My second best friend was my dad. To me, my father could do no wrong. All fun things centered around him. He cut a special little door in the side of the barn for me so I could get in there easily and play in the hay bales or feed the horses treats. We'd walk around the woods looking for deer or mushrooms, or young trees to transplant to our large, newly created yard. In the fall, we'd cut wood for our wood-burning stove and I sometimes got to drive the truck back into town. He tied a giant rope swing to my favorite tree in the horse pasture in which I spent hours doodling in the dust underneath it. He let me "help" with whatever project needed to be done around the house. Be it cleaning out the flue on the roof, or painting the shed, he always let me assist him by handing him tools or answering my endless questions. On Halloween one year, my mom had taken me and my sister trick-or-treating and we had just pulled up in the driveway. It was dark by then and as we were walking to the house, I heard "WooooOOOO" and my father comes jumping off the roof in a sheet. My sister started screaming and crying. I got a big case of the giggles and was filled with awe that my DAD JUMPED OFF THE ROOF FOR US. 

When I was 11, my parents divorced and I felt terribly betrayed. My two best friends were leaving me and we were moving to town. Wow, I was angry. In that way that a young kid gets angry when they have little understanding of the world. Everything changed and my "home" was gone forever. It's funny how that happens. As a kid, it never occurs to you that things change and life goes on. 

It took years, but I "forgave" my dad and we now enjoy the same type of relationship we had when I was a child.
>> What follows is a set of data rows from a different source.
Definition checkDuplicateNullifier (w : World) (block : Block)
    (transactions : list Transaction) : Completion unit :=
  if existsb (fun n => negb (n =? ZERO)
                       && match liveConflicts w block n with [] => false | _ => true end)
             (flat_map nullifiers transactions)
  then Throw (JsBlockError (mkBlockError 6 "duplicate nullifier" (mkMetadata 0 0)))
  else Normal tt.

(** ** The event loop *)

Inductive Input :=
| BlockProposed (currentBlockCount : Z) (transactionHashL1 : Hash)
    (block : Block) (transactions : list Transaction)
| BlockProposedRemoved (blockHash : Hash)
| CommittedToChallenge (commitHash : Hash)
| StartMakingChallenges
| StopMakingChallenges
| RunTask (i : nat).

(** A promise nobody awaits: what it throws is an unhandled rejection. *)
Definition runTask (env : Env) (t : Task) : M unit :=
  tryCatch
    match t with
    | CommitTask txDataToSign => commitToChallenge env txDataToSign
    end
    (fun e => modify (fun w => set_unhandled (unhandled w ++ [e]) w)).

Fixpoint removeNth {A} (i : nat) (xs : list A) : list A :=
  match xs, i with
  | [], _ => []
  | _ :: xs', O => xs'
  | x :: xs', S i' => x :: removeNth i' xs'
  end.

Definition handle (env : Env) (i : Input) : M unit :=
  match i with
  | BlockProposed n h block transactions =>
      blockProposedEventHandler env n h block transactions
  | BlockProposedRemoved h => removeBlockProposedEventHandler h
  | CommittedToChallenge h => committedToChallengeEventHandler env h
  | StartMakingChallenges => startMakingChallenges
  | StopMakingChallenges => stopMakingChallenges
  | RunTask i =>
      pending <- gets tasks ;;
      match nth_error pending i with
      | None => ret tt
      | Some t => modify (set_tasks (removeNth i pending)) ;; runTask env t
      end
  end.

(** Events and scheduler choices are taken one at a time, in delivery
    order; a handler that throws leaves the world as it was at the throw. *)
Fixpoint run (env : Env) (inputs : list Input) (w : World) : World :=
  match inputs with
  | [] => w
  | i :: rest => run env rest (snd (handle env i w))
  end.

(** ** Auxiliary definitions for the statements *)

(** The effects of [k] turns of the polling loop. *)
Fixpoint polls (k : nat) (warning : string) : list Effect :=
  match k with
  | O => []
  | S k' => ESetTimeout 3000 :: ELog LWarn warning :: polls k' warning
  end.

(** How many of the next [fuel] readings of the socket, starting with
    reading number [from], are closed before the first open one. *)
Fixpoint closedReads (env : Env) (from fuel : nat) : nat :=
  match fuel with
  | O => O
  | S fuel' => if wsOpen env from then O else S (closedReads env (S from) fuel')
  end.

(** The world in which [blockProposedEventHandler] calls the checker: the
    block is saved, its nullifiers are stamped, its transactions are out
    of the mempool and the updated tree is saved. *)
Definition worldAtCheck (env : Env) (currentBlockCount : Z) (transactionHashL1 : Hash)
    (block : Block) (transactions : list Transaction) (w : World) : World :=
  let stamped :=
    flat_map (fun tx => filter (fun nulls => negb (nulls =? 0)) (nullifiers tx))
             transactions in
  let updatedTimber :=
    statelessUpdate env (latestTimber (timberDb w))
      (flat_map (fun t => filter (fun c => negb (c =? ZERO)) (commitments t)) transactions) in
  mkWorld
    (upsertBlock (mkStoredBlock (Some currentBlockCount) transactionHashL1 block) (blocks w))
    (transactionsDb w)
    (fold_left (stampOne (blockHash block)) stamped (nullifierDb w))
    (timberDb w ++ [mkTreeRecord currentBlockCount (blockNumberL2 block) updatedTimber])
    (filter (fun h => negb (includes (transactionHashes block) h)) (mempool w))
    (commitsDb w) (makeChallenges w) (wsReads w) (saltsDrawn w) (tasks w) (unhandled w)
    (trace w ++
       [ELog LInfo "Received BlockProposed event";
        ESaveBlock (blockHash block);
        EStampNullifiers stamped (blockHash block);
        ERemoveTransactionsFromMemPool (blockHash block);
        ESaveTree (blockNumberL2 block) updatedTimber;
        ELog LDebug "Saving tree with block number";
        ECheckBlock (blockHash block)]).

Definition addLog (lvl : LogLevel) (msg : string) (w : World) : World :=
  set_trace (trace w ++ [ELog lvl msg]) w.

(** Effects that are neither a message on the websocket, nor a commit
    record, nor a commit confirmation. *)
Definition quiet (e : Effect) : Prop :=
  match e with
  | EWsSend _ | ESaveCommit _ _ | ECommitMined _ => False
  | _ => True
  end.

(** [m] leaves the commit records alone and adds only quiet effects to the
    history. *)
Definition quietly {A} (m : M A) : Prop :=
  forall w, commitsDb (snd (m w)) = commitsDb w /\
            exists t, trace (snd (m w)) = trace w ++ t /\ Forall quiet t.

(** [w] after [reads] more readings of the socket and the effects [es]. *)
Definition advance (reads : nat) (es : list Effect) (w : World) : World :=
  set_wsReads (wsReads w + reads) (set_trace (trace w ++ es) w).

(** [w] with one more commit record. *)
Definition withCommit (commitHash : Hash) (txDataToSign : option TxData) (w : World)
  : World :=
  set_commitsDb (commitsDb w ++ [mkCommitRecord commitHash txDataToSign]) w.

Definition commitMessage (commitHash : Hash) : WsMessage :=
  mkWsMessage "commit" (Some (commitToChallengeCall commitHash)).

Definition commitWarning : string :=
  "Websocket to challenger is closed for commit.  Waiting for challenger to reconnect".

Definition revealWarning : string :=
  "Websocket to challenger is closed for reveal.  Waiting for challenger to reconnect".

Definition commitDebug : string :=
  "raw transaction for committing to challenge has been sent to be signed and submitted".

Definition revealDebug : string :=
  "raw challenge transaction has been sent to be signed and submitted".

(** The order the coordinator owes to its messages: a commit message for
    the hash [h] comes after the record [{h -> payload}] was saved, [h]
    being the hash of that payload; a reveal message comes after the save
    of a commit record holding its payload and after the confirmation that
    this very commit was mined. [pre] is what happened before [e]. *)
Definition inOrder (env : Env) (pre : list Effect) (e : Effect) : Prop :=
  match e with
  | EWsSend m =>
      (msgType m = "commit" /\
       exists h tx, msgTxDataToSign m = Some (commitToChallengeCall h) /\
                    soliditySha3 env tx = Normal h /\
                    In (ESaveCommit h tx) pre)
      \/
      (msgType m = "challenge" /\
       exists h, In (ESaveCommit h (msgTxDataToSign m)) pre /\
                 In (ECommitMined h) pre)
  | _ => True
  end.
(** * goterm/term: terminal discipline state, its SSH encoding, and PTY pairs

    A shallow embedding of package [term] of google/goterm.

    - [termios_linux.go] (ioctl wrappers, [GetPass], [OpenPTY], [Close],
      [PTSName], [PTSNumber]) is embedded from its source, with the kernel
      as an explicit state that every call threads.
    - The [Termios] type, the flag constants, [Raw], [Cook], [ToSSH] and
      [FromSSH] are declared in files that are not part of the sources at
      hand; they are modelled from the specification and from the uses the
      test files make of them, and each such definition says so. *)

From Stdlib Require Import ZArith Lia.
From stdpp Require Import base list strings gmap pretty.

Local Open Scope Z_scope.

(** ** Flag constants *)

(** Modelled from the spec: the flag constants are declared outside the
  sources at hand. The values are those of Linux [asm-generic/termbits.h],
  which the tests rely on ([CS8 = CSIZE], distinct single bits that can be
  added as well as or-ed). Octal in the C header, hexadecimal here. *)
Module Flags.
(* input modes *)
Definition IGNBRK : Z := 0x1.
Definition BRKINT : Z := 0x2.
Definition IGNPAR : Z := 0x4.
Definition PARMRK : Z := 0x8.
Definition ISTRIP : Z := 0x20.
Definition INLCR  : Z := 0x40.
Definition IGNCR  : Z := 0x80.
Definition ICRNL  : Z := 0x100.
Definition IXON   : Z := 0x400.
Definition IXOFF  : Z := 0x1000.
(* output modes *)
Definition OPOST  : Z := 0x1.
(* control modes *)
Definition CSIZE  : Z := 0x30.
Definition CS5    : Z := 0x0.
Definition CS6    : Z := 0x10.
Definition CS7    : Z := 0x20.
Definition CS8    : Z := 0x30.
Definition PARENB : Z := 0x100.
Definition PARODD : Z := 0x200.
(* local modes *)
Definition ISIG   : Z := 0x1.
Definition ICANON : Z := 0x2.
Definition ECHO   : Z := 0x8.
Definition ECHOE  : Z := 0x10.
Definition ECHOK  : Z := 0x20.
Definition ECHONL : Z := 0x40.
Definition IEXTEN : Z := 0x8000.
(* control character slots *)
Definition VINTR  : nat := 0.
Definition VQUIT  : nat := 1.
Definition VERASE : nat := 2.
Definition VKILL  : nat := 3.
Definition VEOF   : nat := 4.
Definition VTIME  : nat := 5.
Definition VMIN   : nat := 6.
Definition VSTART : nat := 8.
Definition VSTOP  : nat := 9.
Definition VSUSP  : nat := 10.
(* number of control character slots *)
Definition NCCS   : nat := 19.
End Flags.
Import Flags.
While he may not have always understood my decisions, he has always been my biggest fan (even keeping and displaying with pride those horrid first paintings in art school), my most consistent advisor, my strength in hard times, and my Home. Beating cancer once, it has reappeared and he's fighting it with a wink and a smile. It breaks my heart that this man who has given so much to so many has to endure this horrible thing and I can't simply hand him tools and ask him questions to help. He told me once, that all he wants is for me "to grow up to be a good person." So that is what I'm trying to do -- grow up. It's hard focusing on work when my Daddy is nearly 1000 miles away and going through this thing. He told me I'd better stop taking this so hard or he was "going to skip chemo and come up and beat my ass." Ha! Guess I know what I need to do.